Relation entre le runtime et les orchestrations
Considérez une orchestration comme un graphique qui définit la façon dont les agents interagissent entre eux. Le runtime est le moteur qui exécute ce graphique, gérant le flux de messages et le cycle de vie des agents. Les développeurs peuvent exécuter ce graphe plusieurs fois avec des entrées différentes sur la même instance d’exécution, et le runtime s’assure que chaque exécution est isolée et indépendante.
Délais d’expiration
Lorsqu’une orchestration est appelée, l’orchestration retourne immédiatement avec un gestionnaire qui peut être utilisé pour obtenir le résultat ultérieurement. Ce modèle asynchrone permet une conception plus flexible et réactive, en particulier dans les scénarios où l’orchestration peut prendre beaucoup de temps.
Important
Si un délai d’expiration se produit, l’appel de l’orchestration n’est pas annulé. L’orchestration continuera à s’exécuter en arrière-plan jusqu’à ce qu’elle se termine. Les développeurs peuvent toujours récupérer le résultat ultérieurement.
Les développeurs peuvent obtenir le résultat d’un appel d’orchestration ultérieurement en appelant la GetValueAsync méthode sur l’objet résultat. Lorsque l’application est prête à traiter le résultat, l’appel peut ou non être terminé. Par conséquent, les développeurs peuvent éventuellement spécifier un délai d’expiration pour la GetValueAsync méthode. Si l’orchestration ne se termine pas dans le délai d’expiration spécifié, une exception de délai d’attente sera levée.

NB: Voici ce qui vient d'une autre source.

(* ===== verification/Pressure.v ===== *)
(** The memory domain (include/gpu_memory_service/memory_domain.hpp) and the pressure
    model (pressure.hpp, src/pressure.cpp): watermarks, hysteresis, and what evidence
    is needed to leave UNKNOWN. *)
From S2P Require Import Prelude Words Ordered Types Floats.
Open Scope Z_scope.

(** ** memory_domain.hpp *)

Record WatermarkConfig : Set := mk_watermarks {
  wm_low : double;
  wm_high : double;
  wm_critical : double;
  wm_generation : WatermarkGeneration;
}.

Definition WatermarkConfig_default : WatermarkConfig :=
  mk_watermarks d_0_70 d_0_90 d_0_97 gen_first.

(** [a >= b] of the code is [SFleb b a]: false as soon as a NaN is involved. *)
Definition f64_ge (a b : spec_float) : bool := SFleb b a.
Definition f64_lt (a b : spec_float) : bool := SFltb a b.

Definition WatermarkConfig_valid (w : WatermarkConfig) : bool :=
  let low := d_val (wm_low w) in
  let high := d_val (wm_high w) in
  let critical := d_val (wm_critical w) in
  negb (f64_isnan low) && negb (f64_isnan high) && negb (f64_isnan critical)
  && negb (f64_isinf low) && negb (f64_isinf high) && negb (f64_isinf critical)
  && f64_ge low (d_val d_zero) && SFleb low (d_val d_one)
  && f64_ge high low && SFleb high (d_val d_one)
  && f64_ge critical high && SFleb critical (d_val d_one).

Record MemoryDomain : Set := mk_domain {
  domain_id : GpuMemoryDomainId;
  domain_generation : GpuMemoryDomainGeneration;
  device_id : DeviceId;
  device_generation : DeviceGeneration;
  total_capacity : Z;
  allocator_visible_capacity : Z;
  reserved_headroom : Z;
  managed_capacity : Z;
  current_committed : Z;
  current_physically_allocated : Z;
  current_resident : Z;
  current_reclaimable : Z;
  current_movable : Z;
  current_pinned : Z;
  dom_external_fragmentation : double;
  dom_pressure : PressureState.t;
  dom_health : DeviceHealth.t;
  dom_watermarks : WatermarkConfig;
  dom_provenance : Provenance.t;
}.

Definition dom_with_counts (committed resident movable pinned : Z) (d : MemoryDomain) : MemoryDomain :=
  mk_domain (domain_id d) (domain_generation d) (device_id d) (device_generation d)
    (total_capacity d) (allocator_visible_capacity d) (reserved_headroom d) (managed_capacity d)
    committed (current_physically_allocated d) resident (current_reclaimable d) movable pinned
    (dom_external_fragmentation d) (dom_pressure d) (dom_health d) (dom_watermarks d)
    (dom_provenance d).

Definition dom_with_status (p : PressureState.t) (h : DeviceHealth.t) (d : MemoryDomain) : MemoryDomain :=
  mk_domain (domain_id d) (domain_generation d) (device_id d) (device_generation d)
    (total_capacity d) (allocator_visible_capacity d) (reserved_headroom d) (managed_capacity d)
    (current_committed d) (current_physically_allocated d) (current_resident d)
    (current_reclaimable d) (current_movable d) (current_pinned d)
    (dom_external_fragmentation d) p h (dom_watermarks d) (dom_provenance d).

(** ** pressure.cpp *)

(** The states that hysteresis holds. *)
Definition is_held (last : PressureState.t) : bool :=
  bool_decide (last = PressureState.HIGH) || bool_decide (last = PressureState.CRITICAL)
  || bool_decide (last = PressureState.RECLAIMING).

Definition classify_pressure (utilization : spec_float) (wm : WatermarkConfig)
    (last : PressureState.t) : PressureState.t :=
  let low := d_val (wm_low wm) in
  let high := d_val (wm_high wm) in
  let critical := d_val (wm_critical wm) in
  let half_low := f64_mul low (d_val d_half) in
  if is_held last then
    if f64_lt utilization low then
      if f64_lt utilization half_low then PressureState.LOW else PressureState.NORMAL
    else if f64_ge utilization critical then PressureState.CRITICAL
    else if f64_ge utilization high then PressureState.HIGH
    else PressureState.HIGH
  else if f64_ge utilization critical then PressureState.CRITICAL
  else if f64_ge utilization high then PressureState.HIGH
  else if f64_ge utilization low then PressureState.NORMAL
  else if f64_lt utilization half_low then PressureState.LOW else PressureState.NORMAL.

Record PressureEvidence : Set := mk_evidence {
  ev_managed_capacity : Z;
  ev_committed : Z;
  ev_free : Z;
  ev_reclaimable : Z;
  ev_largest_free : Z;
  ev_fragmentation : spec_float;
  ev_watermarks : WatermarkConfig;
}.

Definition utilization (ev : PressureEvidence) : spec_float :=
  f64_div (f64_of_u64 (ev_committed ev)) (f64_of_u64 (ev_managed_capacity ev)).

Definition evaluate_pressure (ev : PressureEvidence) (last : PressureState.t) : PressureState.t :=
  if ev_managed_capacity ev =? 0 then PressureState.UNKNOWN
  else classify_pressure (utilization ev) (ev_watermarks ev) last.

(** ** Lemmas *)

(** How severe a classified state is; the states the classifier never returns are
    outside the scale. *)
Definition severity (p : PressureState.t) : Z :=
  match p with
  | PressureState.LOW => 1
  | PressureState.NORMAL => 2
  | PressureState.HIGH => 3
  | PressureState.CRITICAL => 4
  | _ => 0
  end.

Lemma classify_range u wm last :
  1 <= severity (classify_pressure u wm last) <= 4.
Proof. unfold classify_pressure. repeat case_match; simpl; lia. Qed.

(** The consequences of [valid]: three ordered, finite watermarks. *)
Lemma valid_watermarks wm :
  WatermarkConfig_valid wm = true ->
  f64_isnan (d_val (wm_low wm)) = false /\ f64_isnan (d_val (wm_high wm)) = false
  /\ f64_isnan (d_val (wm_critical wm)) = false
  /\ SFleb (d_val (wm_low wm)) (d_val (wm_high wm)) = true
  /\ SFleb (d_val (wm_high wm)) (d_val (wm_critical wm)) = true.
Proof.
  unfold WatermarkConfig_valid, f64_ge. intros Hv. zbool. split_and!; auto.
Qed.

(** Being below a watermark implies being below a higher one. *)
Lemma below_mono u a b :
  f64_isnan u = false -> f64_isnan a = false -> f64_isnan b = false ->
  SFleb a b = true -> f64_ge u a = false -> f64_ge u b = false.
Proof.
  unfold f64_ge. intros Hu Ha Hb Hab Hua. apply not_true_is_false. intros Hub.
  assert (SFleb a u = true) by (by eapply (SFleb_trans a b u)). congruence.
Qed.

Lemma f64_lt_ge u w :
  f64_isnan u = false -> f64_isnan w = false -> f64_lt u w = negb (f64_ge u w).
Proof. unfold f64_lt, f64_ge. intros. rewrite SFleb_not_SFltb by done. by rewrite negb_involutive. Qed.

string output = await result.GetValueAsync(TimeSpan.FromSeconds(60));
Si l’orchestration ne se termine pas dans le délai d’expiration spécifié, une exception de délai d’attente sera levée.
Les développeurs peuvent obtenir le résultat d’un appel d’orchestration ultérieurement en appelant la get méthode sur l’objet résultat. Lorsque l’application est prête à traiter le résultat, l’appel peut ou non être terminé. Par conséquent, les développeurs peuvent éventuellement spécifier un délai d’expiration pour la get méthode. Si l’orchestration ne se termine pas dans le délai d’expiration spécifié, une exception de délai d’attente sera levée.
value = await orchestration_result.get(timeout=60)
Si l’orchestration ne se termine pas dans le délai d’expiration spécifié, une exception de dépassement de délai est levée.
Remarque
L’orchestration de l’agent n’est pas encore disponible dans le Kit de développement logiciel (SDK) Java.
Intervention humaine
Rappel de réponse de l’agent
Pour voir les réponses de l'agent à l'intérieur d'une invocation, les développeurs peuvent fournir une ResponseCallback à l'orchestration. Cela permet aux développeurs d’observer les réponses de chaque agent pendant le processus d’orchestration. Les développeurs peuvent utiliser ce rappel pour les mises à jour de l’interface utilisateur, la journalisation ou d’autres fins.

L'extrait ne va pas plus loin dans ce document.